* [Data records]
_ _ _ _ _

(** C2: a node does not crash.  [New] fails or gets to the wait for the results of
    the bootstrap, whatever the resolver and the sockets say; without bootstrap
    addresses there is nothing to wait for and it returns.  From then on, whatever
    well-formed datagrams arrive at whichever listener, as long as what they
    complete are events of polite peers, and in whatever order with them the batches
    are flushed, the requests, packets and storage swept, the latencies measured,
    the nodes monitored, the keys refreshed and values stored and searched by the
    user, with good or bad arguments: none of these activities panics, and in a node
    without bootstrap addresses every one of them returns.  In a node with bootstrap
    addresses the only thing that can stop the run is that a callback blocks, when a
    response is processed or the requests are swept: the callbacks of the bootstrap
    send on a channel that may be full.  Supposed are a socket that takes what it is
    given ([socket_ok]), buffers of the pool's size, identifiers of 32 bytes and an
    encoding without excessive overhead ([benign]), a storage that does not fail
    ([Steady]), fewer than 2^31 requests and callbacks of the user that return; the
    hourly refresh of the peers is not among the activities allowed, since it does
    panic. *)
Theorem node_progress now cfg :
  startable cfg →
  let br := length (c_BootstrapAddresses cfg) in
  ∃ st, start now cfg = Ret st ∧
    ∀ cfg' w rn wg, st = Waiting cfg' w rn wg →
      (br = 0%nat → bootstrapped cfg' (Bootstrap.results w) rn wg = Some (inr (rn ++ [GRefreshPeers; GRefreshKeys], wg + 2))) ∧
      ∀ acts, allowed journey_hash br w acts →
        (∃ w', ofold (act journey_hash br) w acts = Ret w') ∨
        (0 < br)%nat ∧ ∃ acts1 a acts2 w1, acts = acts1 ++ a :: acts2 ∧
          ofold (act journey_hash br) w acts1 = Ret w1 ∧ runs_callbacks a ∧ act journey_hash br w1 a = Blocked.
Proof.
  intros Hc br. destruct (New_returns now cfg Hc) as (st & E & Hst). exists st. split; [done|].
  intros cfg' w rn wg Ew. specialize (Hst _ _ _ _ Ew). subst st. split.
  - intros Hbr. apply new_bootstrap in E. unfold bootstrapped. rewrite E. fold br. rewrite Hbr. done.
  - intros acts Ha. by apply (acts_go good journey_hash br _ BE acts w Hst).
Qed.
End start.

(** ** A concrete run

    A node starts; a new node pings it; the answer is flushed; the user stores a
    value and searches with a key that is too short; the nodes are monitored, and
    a value is searched. *)
Lemma sum_nonneg {A} (f : A → Z) l : (∀ x, 0 ≤ f x) → 0 ≤ sum f l.
Proof. intros Hf. induction l as [|x l IH]; [done|]. rewrite sum_cons. specialize (Hf x). lia. Qed.

Lemma value_bytes_nonneg v : 0 ≤ value_bytes v.
Proof. unfold value_bytes, zlen. lia. Qed.
Lemma node_bytes_nonneg x : 0 ≤ node_bytes x.
Proof. unfold node_bytes, zlen. lia. Qed.

Lemma polite_benign : @benign _ polite_Env.
Proof.
  assert (Hlen : ∀ e, length (e_id e) = 32%nat → length (e_sender e) = 32%nat → zlen (demo_encode e) = 65).
  { intros e H1 H2. unfold demo_encode, zlen. cbn [length]. rewrite length_app, H1, H2. reflexivity. }
  split; [intros q s; reflexivity|apply (demo_pool_ok false)|intros n; reflexivity|]. split.
  all: intros id sender t r **; cbn [encode polite_Env]; rewrite Hlen by done; try lia.
  all: unfold zlen; pose proof (λ l, sum_nonneg value_bytes l value_bytes_nonneg) as Hv;
    pose proof (λ l, sum_nonneg node_bytes l node_bytes_nonneg) as Hn.
  - specialize (Hv (s_values p)). lia.
  - specialize (Hn (fn_nodes p)). lia.
  - specialize (Hv (fv_values p)). specialize (Hn (fv_nodes p)). lia.
Qed.

Abbreviation demo_act := (@act _ polite_Env insertion_GoSort _ demo_Storage demo_Sweeper be 0).
Abbreviation demo_allowed := (@allowed _ polite_Env insertion_GoSort _ demo_Storage demo_Sweeper be 0).

Definition next_state (w : demo_W) (a : activity (gmap Z Memory.item)) : demo_W :=
  match demo_act w a with Ret w' => w' | _ => w end.

Lemma allowed_cons w a acts :
  @admissible _ polite_Env _ demo_Storage w a → demo_act w a = Ret (next_state w a) →
  demo_allowed (next_state w a) acts → demo_allowed w (a :: acts).
Proof. intros Ha E Hacts. split; [done|]. intros w' E'. rewrite E in E'. by injection E' as <-. Qed.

_ _ _ _ _

* [What the task requires]
Reproduce the lines of the entries above from the one with "Theorem node_progress now" to the one with "- intros Hbr.", both included, exactly and without any other line.

* [Solved exercise]
Theorem node_progress now cfg :
  startable cfg →
  let br := length (c_BootstrapAddresses cfg) in
  ∃ st, start now cfg = Ret st ∧
    ∀ cfg' w rn wg, st = Waiting cfg' w rn wg →
      (br = 0%nat → bootstrapped cfg' (Bootstrap.results w) rn wg = Some (inr (rn ++ [GRefreshPeers; GRefreshKeys], wg + 2))) ∧
      ∀ acts, allowed journey_hash br w acts →
        (∃ w', ofold (act journey_hash br) w acts = Ret w') ∨
        (0 < br)%nat ∧ ∃ acts1 a acts2 w1, acts = acts1 ++ a :: acts2 ∧
          ofold (act journey_hash br) w acts1 = Ret w1 ∧ runs_callbacks a ∧ act journey_hash br w1 a = Blocked.
Proof.
  intros Hc br. destruct (New_returns now cfg Hc) as (st & E & Hst). exists st. split; [done|].
  intros cfg' w rn wg Ew. specialize (Hst _ _ _ _ Ew). subst st. split.
  - intros Hbr. apply new_bootstrap in E. unfold bootstrapped. rewrite E. fold br. rewrite Hbr. done.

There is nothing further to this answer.